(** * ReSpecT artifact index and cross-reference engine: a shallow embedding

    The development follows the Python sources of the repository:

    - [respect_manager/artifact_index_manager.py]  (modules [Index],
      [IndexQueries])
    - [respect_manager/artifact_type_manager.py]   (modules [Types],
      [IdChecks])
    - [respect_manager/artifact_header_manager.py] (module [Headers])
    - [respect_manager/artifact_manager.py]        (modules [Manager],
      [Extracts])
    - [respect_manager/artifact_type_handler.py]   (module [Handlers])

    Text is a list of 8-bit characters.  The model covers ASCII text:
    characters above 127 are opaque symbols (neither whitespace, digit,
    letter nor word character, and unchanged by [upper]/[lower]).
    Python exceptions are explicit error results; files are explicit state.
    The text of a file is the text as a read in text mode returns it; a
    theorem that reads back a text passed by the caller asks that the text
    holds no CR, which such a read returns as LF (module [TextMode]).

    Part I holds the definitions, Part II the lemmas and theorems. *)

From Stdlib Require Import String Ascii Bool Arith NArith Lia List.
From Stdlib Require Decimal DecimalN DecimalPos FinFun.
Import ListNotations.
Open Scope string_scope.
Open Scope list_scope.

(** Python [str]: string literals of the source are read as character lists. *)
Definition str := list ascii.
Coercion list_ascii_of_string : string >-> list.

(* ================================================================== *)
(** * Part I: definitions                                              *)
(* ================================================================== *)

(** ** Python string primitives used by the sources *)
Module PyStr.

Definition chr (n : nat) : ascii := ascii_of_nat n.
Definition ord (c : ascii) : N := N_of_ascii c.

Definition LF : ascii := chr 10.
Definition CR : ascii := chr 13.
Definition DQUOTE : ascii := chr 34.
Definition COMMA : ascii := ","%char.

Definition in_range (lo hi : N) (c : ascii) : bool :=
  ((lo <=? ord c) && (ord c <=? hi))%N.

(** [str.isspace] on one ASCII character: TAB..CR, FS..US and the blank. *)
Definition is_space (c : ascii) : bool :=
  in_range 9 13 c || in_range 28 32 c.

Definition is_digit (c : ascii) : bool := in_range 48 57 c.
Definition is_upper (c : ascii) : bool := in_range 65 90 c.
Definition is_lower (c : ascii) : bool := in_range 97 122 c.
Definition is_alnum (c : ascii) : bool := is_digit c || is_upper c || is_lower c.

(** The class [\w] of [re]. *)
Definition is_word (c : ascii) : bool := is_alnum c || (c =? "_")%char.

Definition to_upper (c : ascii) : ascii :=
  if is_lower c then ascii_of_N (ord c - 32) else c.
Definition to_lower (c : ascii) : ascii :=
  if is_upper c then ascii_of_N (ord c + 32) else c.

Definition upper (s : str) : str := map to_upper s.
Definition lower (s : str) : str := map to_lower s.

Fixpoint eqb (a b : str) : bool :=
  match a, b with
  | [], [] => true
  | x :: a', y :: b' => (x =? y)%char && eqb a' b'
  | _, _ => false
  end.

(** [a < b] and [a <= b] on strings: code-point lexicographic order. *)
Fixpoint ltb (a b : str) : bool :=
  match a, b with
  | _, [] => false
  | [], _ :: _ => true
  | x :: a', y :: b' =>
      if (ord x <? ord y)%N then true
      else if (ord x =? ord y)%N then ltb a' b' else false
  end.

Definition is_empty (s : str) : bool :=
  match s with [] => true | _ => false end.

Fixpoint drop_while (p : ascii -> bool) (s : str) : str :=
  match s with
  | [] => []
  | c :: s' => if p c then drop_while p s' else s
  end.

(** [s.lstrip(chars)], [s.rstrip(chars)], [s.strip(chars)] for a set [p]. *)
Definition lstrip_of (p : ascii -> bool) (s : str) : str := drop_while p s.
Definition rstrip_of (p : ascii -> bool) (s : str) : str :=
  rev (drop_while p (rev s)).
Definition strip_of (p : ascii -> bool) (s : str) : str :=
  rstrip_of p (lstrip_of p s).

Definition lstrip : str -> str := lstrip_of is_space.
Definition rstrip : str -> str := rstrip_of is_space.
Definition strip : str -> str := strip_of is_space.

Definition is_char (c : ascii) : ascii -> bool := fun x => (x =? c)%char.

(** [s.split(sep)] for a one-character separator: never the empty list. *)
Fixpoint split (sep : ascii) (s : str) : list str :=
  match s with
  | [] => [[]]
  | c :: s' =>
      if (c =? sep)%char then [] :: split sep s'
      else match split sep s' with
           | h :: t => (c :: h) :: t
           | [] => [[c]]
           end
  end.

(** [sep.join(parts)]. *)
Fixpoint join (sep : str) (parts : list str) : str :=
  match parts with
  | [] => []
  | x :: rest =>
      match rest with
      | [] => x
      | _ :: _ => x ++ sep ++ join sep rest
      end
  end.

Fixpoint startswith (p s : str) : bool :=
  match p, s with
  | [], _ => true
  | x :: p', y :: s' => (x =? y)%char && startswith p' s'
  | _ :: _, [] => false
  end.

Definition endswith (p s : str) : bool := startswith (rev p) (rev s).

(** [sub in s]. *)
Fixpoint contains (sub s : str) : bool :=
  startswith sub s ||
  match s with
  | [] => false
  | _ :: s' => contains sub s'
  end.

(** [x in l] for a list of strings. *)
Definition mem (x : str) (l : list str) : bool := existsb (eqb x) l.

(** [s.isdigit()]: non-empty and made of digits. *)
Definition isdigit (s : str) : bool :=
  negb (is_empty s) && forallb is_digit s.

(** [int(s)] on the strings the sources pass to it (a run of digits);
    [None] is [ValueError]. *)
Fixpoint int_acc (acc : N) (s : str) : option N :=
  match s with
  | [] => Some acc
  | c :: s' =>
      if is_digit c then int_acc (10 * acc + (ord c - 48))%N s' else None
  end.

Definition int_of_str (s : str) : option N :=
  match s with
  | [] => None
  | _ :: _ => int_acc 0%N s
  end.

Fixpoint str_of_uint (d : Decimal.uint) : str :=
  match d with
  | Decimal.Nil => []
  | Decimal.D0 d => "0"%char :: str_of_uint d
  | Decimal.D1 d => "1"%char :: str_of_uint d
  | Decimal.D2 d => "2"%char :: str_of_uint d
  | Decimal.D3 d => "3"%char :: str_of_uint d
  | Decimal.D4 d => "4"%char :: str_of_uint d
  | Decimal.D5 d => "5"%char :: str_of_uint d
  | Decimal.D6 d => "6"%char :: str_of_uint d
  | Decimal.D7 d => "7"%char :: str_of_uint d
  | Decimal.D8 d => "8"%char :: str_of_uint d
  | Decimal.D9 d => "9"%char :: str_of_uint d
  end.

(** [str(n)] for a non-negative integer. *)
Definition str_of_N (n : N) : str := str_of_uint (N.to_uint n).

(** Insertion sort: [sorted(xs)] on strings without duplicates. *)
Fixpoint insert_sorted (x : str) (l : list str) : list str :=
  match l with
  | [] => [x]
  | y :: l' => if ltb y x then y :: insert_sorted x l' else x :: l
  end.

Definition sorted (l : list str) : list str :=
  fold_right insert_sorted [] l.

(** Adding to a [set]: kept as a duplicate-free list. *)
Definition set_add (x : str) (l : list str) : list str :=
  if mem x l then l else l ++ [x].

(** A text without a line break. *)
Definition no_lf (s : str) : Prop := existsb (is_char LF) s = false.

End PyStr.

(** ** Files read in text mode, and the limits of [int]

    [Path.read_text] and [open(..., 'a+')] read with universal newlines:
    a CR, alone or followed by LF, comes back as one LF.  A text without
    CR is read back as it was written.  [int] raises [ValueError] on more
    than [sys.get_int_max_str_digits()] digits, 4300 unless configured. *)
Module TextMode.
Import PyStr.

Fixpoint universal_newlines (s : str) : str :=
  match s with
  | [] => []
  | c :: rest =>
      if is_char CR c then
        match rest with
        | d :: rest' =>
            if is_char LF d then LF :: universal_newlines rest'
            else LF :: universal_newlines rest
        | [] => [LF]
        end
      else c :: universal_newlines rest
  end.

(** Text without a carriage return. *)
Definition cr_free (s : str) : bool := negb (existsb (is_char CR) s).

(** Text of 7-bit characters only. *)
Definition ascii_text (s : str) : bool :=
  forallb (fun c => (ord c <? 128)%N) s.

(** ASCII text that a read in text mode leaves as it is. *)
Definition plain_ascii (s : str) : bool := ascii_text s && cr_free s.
--
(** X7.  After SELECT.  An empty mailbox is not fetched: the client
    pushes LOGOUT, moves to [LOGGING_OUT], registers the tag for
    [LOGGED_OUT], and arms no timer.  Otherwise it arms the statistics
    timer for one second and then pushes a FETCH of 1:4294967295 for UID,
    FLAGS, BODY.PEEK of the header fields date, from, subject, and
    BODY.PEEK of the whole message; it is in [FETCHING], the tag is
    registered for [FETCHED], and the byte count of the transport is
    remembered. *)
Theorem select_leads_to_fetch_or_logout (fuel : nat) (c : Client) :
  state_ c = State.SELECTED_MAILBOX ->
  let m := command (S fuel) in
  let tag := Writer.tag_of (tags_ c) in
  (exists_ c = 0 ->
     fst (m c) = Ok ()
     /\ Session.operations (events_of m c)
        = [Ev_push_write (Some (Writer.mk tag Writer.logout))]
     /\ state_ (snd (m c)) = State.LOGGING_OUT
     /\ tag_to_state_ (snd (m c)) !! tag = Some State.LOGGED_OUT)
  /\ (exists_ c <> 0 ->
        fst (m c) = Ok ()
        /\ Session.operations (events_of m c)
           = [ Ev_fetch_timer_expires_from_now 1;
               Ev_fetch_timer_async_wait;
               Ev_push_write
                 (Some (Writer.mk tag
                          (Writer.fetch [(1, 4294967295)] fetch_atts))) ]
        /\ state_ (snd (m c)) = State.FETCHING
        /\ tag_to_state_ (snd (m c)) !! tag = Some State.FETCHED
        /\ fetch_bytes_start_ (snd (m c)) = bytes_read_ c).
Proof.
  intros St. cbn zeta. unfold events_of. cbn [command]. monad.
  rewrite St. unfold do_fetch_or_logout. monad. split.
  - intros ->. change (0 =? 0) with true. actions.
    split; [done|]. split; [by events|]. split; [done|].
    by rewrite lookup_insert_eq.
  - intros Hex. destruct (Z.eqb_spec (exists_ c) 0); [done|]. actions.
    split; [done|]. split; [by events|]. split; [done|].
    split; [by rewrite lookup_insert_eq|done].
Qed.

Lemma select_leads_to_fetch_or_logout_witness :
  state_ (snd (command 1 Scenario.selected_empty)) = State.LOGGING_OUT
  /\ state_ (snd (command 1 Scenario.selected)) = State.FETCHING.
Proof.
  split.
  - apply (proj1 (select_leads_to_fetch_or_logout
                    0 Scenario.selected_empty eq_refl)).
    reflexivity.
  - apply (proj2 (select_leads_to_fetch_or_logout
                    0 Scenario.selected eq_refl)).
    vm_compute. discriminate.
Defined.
--
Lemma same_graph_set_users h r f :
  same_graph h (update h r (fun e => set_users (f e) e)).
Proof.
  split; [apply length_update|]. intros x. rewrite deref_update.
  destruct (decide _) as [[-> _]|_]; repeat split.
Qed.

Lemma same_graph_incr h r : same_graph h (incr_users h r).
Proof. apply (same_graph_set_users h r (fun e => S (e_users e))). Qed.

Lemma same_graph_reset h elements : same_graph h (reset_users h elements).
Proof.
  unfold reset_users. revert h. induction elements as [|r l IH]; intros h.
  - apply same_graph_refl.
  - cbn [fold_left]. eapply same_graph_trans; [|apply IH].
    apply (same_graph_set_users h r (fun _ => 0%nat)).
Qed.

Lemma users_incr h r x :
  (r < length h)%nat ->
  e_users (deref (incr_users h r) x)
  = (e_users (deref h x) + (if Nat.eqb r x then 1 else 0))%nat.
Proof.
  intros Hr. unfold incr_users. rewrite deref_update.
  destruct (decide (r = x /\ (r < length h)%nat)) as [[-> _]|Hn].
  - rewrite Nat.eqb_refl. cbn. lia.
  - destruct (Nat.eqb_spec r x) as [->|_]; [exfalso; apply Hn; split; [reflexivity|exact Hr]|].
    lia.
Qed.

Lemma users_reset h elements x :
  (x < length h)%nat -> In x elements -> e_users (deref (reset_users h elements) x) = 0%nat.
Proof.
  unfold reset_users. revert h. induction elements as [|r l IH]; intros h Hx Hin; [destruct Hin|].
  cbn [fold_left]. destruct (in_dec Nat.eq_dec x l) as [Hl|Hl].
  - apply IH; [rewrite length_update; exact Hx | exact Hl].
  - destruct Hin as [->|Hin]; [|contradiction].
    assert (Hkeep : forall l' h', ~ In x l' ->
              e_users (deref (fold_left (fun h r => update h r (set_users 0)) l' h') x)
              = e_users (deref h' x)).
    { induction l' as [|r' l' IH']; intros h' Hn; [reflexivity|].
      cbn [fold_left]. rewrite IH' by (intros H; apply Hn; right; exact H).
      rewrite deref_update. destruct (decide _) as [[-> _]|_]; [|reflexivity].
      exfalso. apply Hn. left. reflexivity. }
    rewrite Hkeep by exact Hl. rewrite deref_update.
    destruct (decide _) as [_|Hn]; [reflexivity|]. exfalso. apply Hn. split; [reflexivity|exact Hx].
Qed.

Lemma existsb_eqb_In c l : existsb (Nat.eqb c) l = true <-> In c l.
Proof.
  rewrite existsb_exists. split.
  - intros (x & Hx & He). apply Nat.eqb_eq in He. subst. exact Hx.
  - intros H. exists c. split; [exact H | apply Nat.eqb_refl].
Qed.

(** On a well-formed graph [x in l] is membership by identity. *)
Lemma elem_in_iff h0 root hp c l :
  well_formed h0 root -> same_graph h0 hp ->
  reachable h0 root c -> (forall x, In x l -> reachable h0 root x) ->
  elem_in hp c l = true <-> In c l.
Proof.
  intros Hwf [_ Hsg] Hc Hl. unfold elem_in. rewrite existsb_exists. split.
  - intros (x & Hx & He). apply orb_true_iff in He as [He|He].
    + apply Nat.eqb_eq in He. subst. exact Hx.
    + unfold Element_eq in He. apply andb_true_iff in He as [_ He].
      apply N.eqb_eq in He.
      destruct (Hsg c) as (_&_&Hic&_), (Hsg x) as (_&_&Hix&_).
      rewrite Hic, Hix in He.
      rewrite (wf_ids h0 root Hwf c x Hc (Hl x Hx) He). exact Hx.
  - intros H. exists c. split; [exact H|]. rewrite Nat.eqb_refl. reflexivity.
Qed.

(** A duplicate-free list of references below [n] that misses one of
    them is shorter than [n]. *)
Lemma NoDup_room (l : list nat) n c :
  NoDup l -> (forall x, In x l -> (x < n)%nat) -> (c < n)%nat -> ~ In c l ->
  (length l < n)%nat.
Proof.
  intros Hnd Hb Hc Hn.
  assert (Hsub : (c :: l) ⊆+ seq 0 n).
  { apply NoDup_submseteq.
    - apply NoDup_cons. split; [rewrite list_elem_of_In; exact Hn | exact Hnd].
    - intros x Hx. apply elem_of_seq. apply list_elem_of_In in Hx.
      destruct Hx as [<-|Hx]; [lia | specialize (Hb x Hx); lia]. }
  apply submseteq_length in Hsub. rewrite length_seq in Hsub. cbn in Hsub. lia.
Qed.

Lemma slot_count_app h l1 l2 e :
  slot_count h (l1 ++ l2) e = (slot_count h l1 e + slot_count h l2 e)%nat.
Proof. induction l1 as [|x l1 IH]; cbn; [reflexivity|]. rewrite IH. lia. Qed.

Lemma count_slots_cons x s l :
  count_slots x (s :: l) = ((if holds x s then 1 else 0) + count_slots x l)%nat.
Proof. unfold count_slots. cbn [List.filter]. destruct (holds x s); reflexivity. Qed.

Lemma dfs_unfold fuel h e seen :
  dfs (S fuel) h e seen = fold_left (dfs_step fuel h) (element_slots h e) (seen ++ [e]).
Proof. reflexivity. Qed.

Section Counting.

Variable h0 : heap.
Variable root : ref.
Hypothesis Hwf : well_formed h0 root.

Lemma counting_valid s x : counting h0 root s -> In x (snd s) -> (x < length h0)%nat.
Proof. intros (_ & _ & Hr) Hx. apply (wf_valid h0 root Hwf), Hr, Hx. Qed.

Aim of the task
Set down again, word for word, the stretch of records from the line with "Fixpoint drop_while (p" to the line with "Definition lstrip : str", both of those lines included.

Response to the exercise
Fixpoint drop_while (p : ascii -> bool) (s : str) : str :=
  match s with
  | [] => []
  | c :: s' => if p c then drop_while p s' else s
  end.

(** [s.lstrip(chars)], [s.rstrip(chars)], [s.strip(chars)] for a set [p]. *)
Definition lstrip_of (p : ascii -> bool) (s : str) : str := drop_while p s.
Definition rstrip_of (p : ascii -> bool) (s : str) : str :=
  rev (drop_while p (rev s)).
Definition strip_of (p : ascii -> bool) (s : str) : str :=
  rstrip_of p (lstrip_of p s).

Definition lstrip : str -> str := lstrip_of is_space.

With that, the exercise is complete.